- Exercise goal -
Return verbatim all lines from the first one in the records to the line with "(currentPlayer s = Mark X ↔ Nat.even n", both ends kept.

[Stored items]
------------
Lemma turnInvariant_move n s i :
  legalMove s i → turnInvariant n s → turnInvariant (S n) (handlePlay i s).
Proof.
  intros Hlegal (Hsum & Hdiff & Hturn).
  rewrite (handlePlay_legal _ _ Hlegal). unfold turnInvariant. simpl.
  destruct Hlegal as [_ Hcell].
  assert (Heven : Nat.even (S n) = negb (Nat.even n)).
  { by rewrite Nat.even_succ, <- Nat.negb_even. }
  unfold currentPlayer. destruct (xIsNext s); simpl in *;
    rewrite !countMarks_js_set by done;
    rewrite Heven, <- Hturn; repeat case_decide; simplify_eq; simpl;
    split_and!; (done || lia).
Qed.

Lemma Reached_turnInvariant n s : Reached n s → turnInvariant n s.
Proof.
  induction 1 as [sc th|n s _ _|n s i _ IH Hlegal|n s i _ IH Hn
                  |n s _ IH|n s _ IH|n s _ IH]; simpl.
  - apply turnInvariant_fresh.
    + unfold mount. by rewrite commit_squares.
    + unfold mount. by rewrite commit_xIsNext.
  - apply turnInvariant_fresh.
    + by rewrite commit_squares.
    + by rewrite commit_xIsNext.
  - eapply turnInvariant_same;
      [apply commit_squares|apply commit_xIsNext|by apply turnInvariant_move].
  - rewrite handlePlay_rejected by done.
    eapply turnInvariant_same; [apply commit_squares|apply commit_xIsNext|done].
  - eapply turnInvariant_same; [apply commit_squares|apply commit_xIsNext|done].
  - eapply turnInvariant_same;
      [apply timeoutFires_squares|apply timeoutFires_xIsNext|done].
  - eapply turnInvariant_same; [apply commit_squares|apply commit_xIsNext|done].
Qed.

(** C6. In a state reached after [n] accepted moves on a fresh board, X
    is to move exactly when [n] is even; the board holds [n] marks, as
    many X as O or one X more; and the mover is O when there are more X
    than O, X otherwise. *)
Theorem C6_turn_alternates_and_follows_counts (n : nat) (s : App) :
  Reached n s →
  (currentPlayer s = Mark X ↔ Nat.even n = true)
  ∧ countMarks X (squares s) + countMarks O (squares s) = n
  ∧ (countMarks X (squares s) = countMarks O (squares s)
     ∨ countMarks X (squares s) = countMarks O (squares s) + 1)
  ∧ (countMarks O (squares s) < countMarks X (squares s) →
     currentPlayer s = Mark O)
  ∧ (¬ countMarks O (squares s) < countMarks X (squares s) →
     currentPlayer s = Mark X).
Proof.
  intros Hreach.
  destruct (Reached_turnInvariant _ _ Hreach) as (Hsum & Hdiff & Hturn).
  unfold currentPlayer. rewrite <- Hturn.
  destruct (xIsNext s); split_and!; (done || lia).
Qed.

(** Three accepted moves from the first render: O is to move. *)
Lemma C6_witness :
  let s := run (mount zeroScores "light") [Play 0; Play 4; Play 1] in
  (currentPlayer s = Mark X ↔ Nat.even 3 = true)
  ∧ countMarks X (squares s) + countMarks O (squares s) = 3
  ∧ (countMarks X (squares s) = countMarks O (squares s)
     ∨ countMarks X (squares s) = countMarks O (squares s) + 1)
  ∧ (countMarks O (squares s) < countMarks X (squares s) →
     currentPlayer s = Mark O)
  ∧ (¬ countMarks O (squares s) < countMarks X (squares s) →
     currentPlayer s = Mark X).
Proof.
  intros s. apply (C6_turn_alternates_and_follows_counts 3 s).
  pose (s0 := mount zeroScores "light").
  change s with (dispatch (dispatch (dispatch s0 (Play 0)) (Play 4)) (Play 1)).
  apply (Reached_move 2 (dispatch (dispatch s0 (Play 0)) (Play 4)) 1).
  - apply (Reached_move 1 (dispatch s0 (Play 0)) 4).
    + apply (Reached_move 0 s0 0).
      * apply Reached_mount.
      * split; vm_compute; reflexivity.
    + split; vm_compute; reflexivity.
  - split; vm_compute; reflexivity.
Defined.

(** ** Storage *)

Lemma mount_scores sc th : scores (mount sc th) = sc.
Proof. unfold mount. by rewrite commit_scores_in_progress. Qed.

Lemma mount_theme sc th : theme (mount sc th) = th.
Proof. unfold mount. by rewrite commit_theme. Qed.








(** ** The score effect *)

Lemma commit_settled s : settled (commit s).
Proof.
  unfold settled, commit. case_decide as Hd; [done|].
  unfold scoreEffect, runCleanup. by case_match.
Qed.

Lemma commit_idle s : settled s → commit s = s.
Proof. unfold settled, commit. intros Hs. by rewrite decide_True. Qed.
(** * Free fall toward a central mass with adaptive RK4 (HW4/mp2.py)

    A shallow embedding of [HW4/mp2.py]: the physics kernels
    ([acceleration], [vel_dispersion]), the fixed step integrator
    ([rk4_step]), the adaptive driver ([time_to_schwarzschild]) and the
    sweep orchestrator ([parameter_sweep]).

    Numbers.  The program computes with binary64 floats; the embedding
    gives the arithmetic its real-number meaning ([R] of the Standard
    Library): rounding, overflow and NaN are not modelled.  A NumPy array
    of dimension one is a [list R]; the position and the velocities of one
    run are assumed to share their length, as the program's callers do.

    Failures.  A scalar division by zero raises [ZeroDivisionError] in
    functions compiled by [numba.njit] (its default error model is
    Python's); a failing configuration check raises [ValueError].  Both
    are values of the error monad [M].  The driver's [while] loop need
    not terminate, so the loop takes fuel and reports [OutOfFuel] when it
    runs dry. *)

From Stdlib Require Import String Reals Lra Lia ZArith QArith Qreals.
From stdpp Require Import base list.

(** ** The error monad *)

Inductive failure : Type :=
  | ZeroDivisionError
  | ValueError (msg : string)
  | IndexError
  | OutOfFuel.

Inductive M (A : Type) : Type :=
  | Ok (a : A)
  | Fail (e : failure).
Arguments Ok {A} a.
Arguments Fail {A} e.

Definition bind {A B : Type} (m : M A) (k : A -> M B) : M B :=
  match m with
  | Ok a => k a
  | Fail e => Fail e
  end.

Notation "'let*' x ':=' m 'in' k" := (bind m (fun x => k))
  (at level 10, x name, m at level 100, k at level 200).
Notation "'let*' ' p ':=' m 'in' k" := (bind m (fun x => let 'p := x in k))
  (at level 10, p pattern, m at level 100, k at level 200).

(** ** Vectors: NumPy arrays of dimension one *)

Module Vec.
Local Open Scope R_scope.

Definition vec : Type := list R.

(** [a + b], [a - b] on arrays, [c * a] and [a / c] with a scalar.  The
    sum and the difference are NumPy's on arrays of the same length; on
    other lengths NumPy broadcasts or raises, which is not modelled, and
    the statements that a step returns assume the lengths agree. *)
Definition add (a b : vec) : vec := zip_with Rplus a b.
Definition sub (a b : vec) : vec := zip_with Rminus a b.
Definition scale (c : R) (a : vec) : vec := map (Rmult c) a.
Definition divs (a : vec) (c : R) : vec := map (fun x => x / c) a.
(** * Canary house persistence: item codec, tile snapshots, house info, decay buckets

    A shallow embedding of [src/io/iomapserialize.cpp] (the item/container
    codec, the tile and house snapshot passes and the house-info loader) and
    of the [Decay] scheduler, of which the class declaration is shown.

    Mutation is made explicit by state passing: every routine that mutates a
    stream, a tile, a container or the game returns the new value. *)

From Stdlib Require Import ZArith Lia List.
From stdpp Require Import base option list gmap strings.

Local Open Scope Z_scope.

Set Warnings "-register-all".

(** ** Binary property streams *)

(** Modelled from the spec: [PropStream] and [PropWriteStream] are declared
    outside the shown sources.  Section 4.1: the read side is a cursor over a
    byte buffer, [read<T>] advances by [sizeof(T)] and fails, leaving the
    cursor where it was, when fewer bytes remain; the write side appends
    [sizeof(T)] bytes, little-endian.  The read cursor is the list of bytes
    not yet consumed; bytes are integers read modulo 256. *)
Definition PropStream := list Z.
Definition PropWriteStream := list Z.

Definition read_u8 (s : PropStream) : option (Z * PropStream) :=
  match s with
  | b0 :: s' => Some (b0 mod 256, s')
  | _ => None
  end.

Definition read_u16 (s : PropStream) : option (Z * PropStream) :=
  match s with
  | b0 :: b1 :: s' => Some (b0 mod 256 + 256 * (b1 mod 256), s')
  | _ => None
  end.

Definition read_u32 (s : PropStream) : option (Z * PropStream) :=
  match s with
  | b0 :: b1 :: b2 :: b3 :: s' =>
      Some (b0 mod 256 + 256 * (b1 mod 256)
            + 65536 * (b2 mod 256) + 16777216 * (b3 mod 256), s')
  | _ => None
  end.

Definition bytes_u8 (v : Z) : list Z := [v mod 256].
Definition bytes_u16 (v : Z) : list Z := [v mod 256; (v / 256) mod 256].
Definition bytes_u32 (v : Z) : list Z :=
  [v mod 256; (v / 256) mod 256; (v / 65536) mod 256; (v / 16777216) mod 256].

Definition write_u8 (s : PropWriteStream) (v : Z) : PropWriteStream := s ++ bytes_u8 v.
Definition write_u16 (s : PropWriteStream) (v : Z) : PropWriteStream := s ++ bytes_u16 v.
Definition write_u32 (s : PropWriteStream) (v : Z) : PropWriteStream := s ++ bytes_u32 v.

(** ** Items, containers, tiles *)

Record Position := mkPosition { pos_x : Z; pos_y : Z; pos_z : Z }.

(** Modelled from the spec: [ItemType] (items/items_definitions) is outside
    the shown sources.  Section 6 lists the registry entry's capability
    flags: movable, carpet, bed, door, transform-target; these are the ones
    [loadItem] consults. *)
Record ItemType := mkItemType {
  moveable : bool;
  isCarpet : bool;
  isBed : bool;
  isDoor : bool;
  m_transformOnUse : Z
}.

(** The item class hierarchy as [loadItem] and [saveItem] see it: an item is
    a plain item, a [Container] (child list and the decode counter
    [serializationCount]), a [BedItem] (sleeper guid) or a [Door].  [Attrs]
    is the item's generic attribute set. *)
Inductive Item (Attrs : Type) : Type :=
| PlainItem (id : Z) (attrs : Attrs)
| ContainerItem (id : Z) (attrs : Attrs) (serializationCount : Z) (itemlist : list (Item Attrs))
| BedItem (id : Z) (attrs : Attrs) (sleeperGUID : Z)
| DoorItem (id : Z) (attrs : Attrs).

Arguments PlainItem {Attrs} id attrs.
Arguments ContainerItem {Attrs} id attrs serializationCount itemlist.
Arguments BedItem {Attrs} id attrs sleeperGUID.
Arguments DoorItem {Attrs} id attrs.

Record Container (Attrs : Type) := mkContainer {
  c_id : Z;
  c_attrs : Attrs;
  serializationCount : Z;
  itemlist : list (Item Attrs)
}.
------------
- Solution to the problem -
Lemma turnInvariant_move n s i :
  legalMove s i → turnInvariant n s → turnInvariant (S n) (handlePlay i s).
Proof.
  intros Hlegal (Hsum & Hdiff & Hturn).
  rewrite (handlePlay_legal _ _ Hlegal). unfold turnInvariant. simpl.
  destruct Hlegal as [_ Hcell].
  assert (Heven : Nat.even (S n) = negb (Nat.even n)).
  { by rewrite Nat.even_succ, <- Nat.negb_even. }
  unfold currentPlayer. destruct (xIsNext s); simpl in *;
    rewrite !countMarks_js_set by done;
    rewrite Heven, <- Hturn; repeat case_decide; simplify_eq; simpl;
    split_and!; (done || lia).
Qed.

Lemma Reached_turnInvariant n s : Reached n s → turnInvariant n s.
Proof.
  induction 1 as [sc th|n s _ _|n s i _ IH Hlegal|n s i _ IH Hn
                  |n s _ IH|n s _ IH|n s _ IH]; simpl.
  - apply turnInvariant_fresh.
    + unfold mount. by rewrite commit_squares.
    + unfold mount. by rewrite commit_xIsNext.
  - apply turnInvariant_fresh.
    + by rewrite commit_squares.
    + by rewrite commit_xIsNext.
  - eapply turnInvariant_same;
      [apply commit_squares|apply commit_xIsNext|by apply turnInvariant_move].
  - rewrite handlePlay_rejected by done.
    eapply turnInvariant_same; [apply commit_squares|apply commit_xIsNext|done].
  - eapply turnInvariant_same; [apply commit_squares|apply commit_xIsNext|done].
  - eapply turnInvariant_same;
      [apply timeoutFires_squares|apply timeoutFires_xIsNext|done].
  - eapply turnInvariant_same; [apply commit_squares|apply commit_xIsNext|done].
Qed.

(** C6. In a state reached after [n] accepted moves on a fresh board, X
    is to move exactly when [n] is even; the board holds [n] marks, as
    many X as O or one X more; and the mover is O when there are more X
    than O, X otherwise. *)
Theorem C6_turn_alternates_and_follows_counts (n : nat) (s : App) :
  Reached n s →
  (currentPlayer s = Mark X ↔ Nat.even n = true)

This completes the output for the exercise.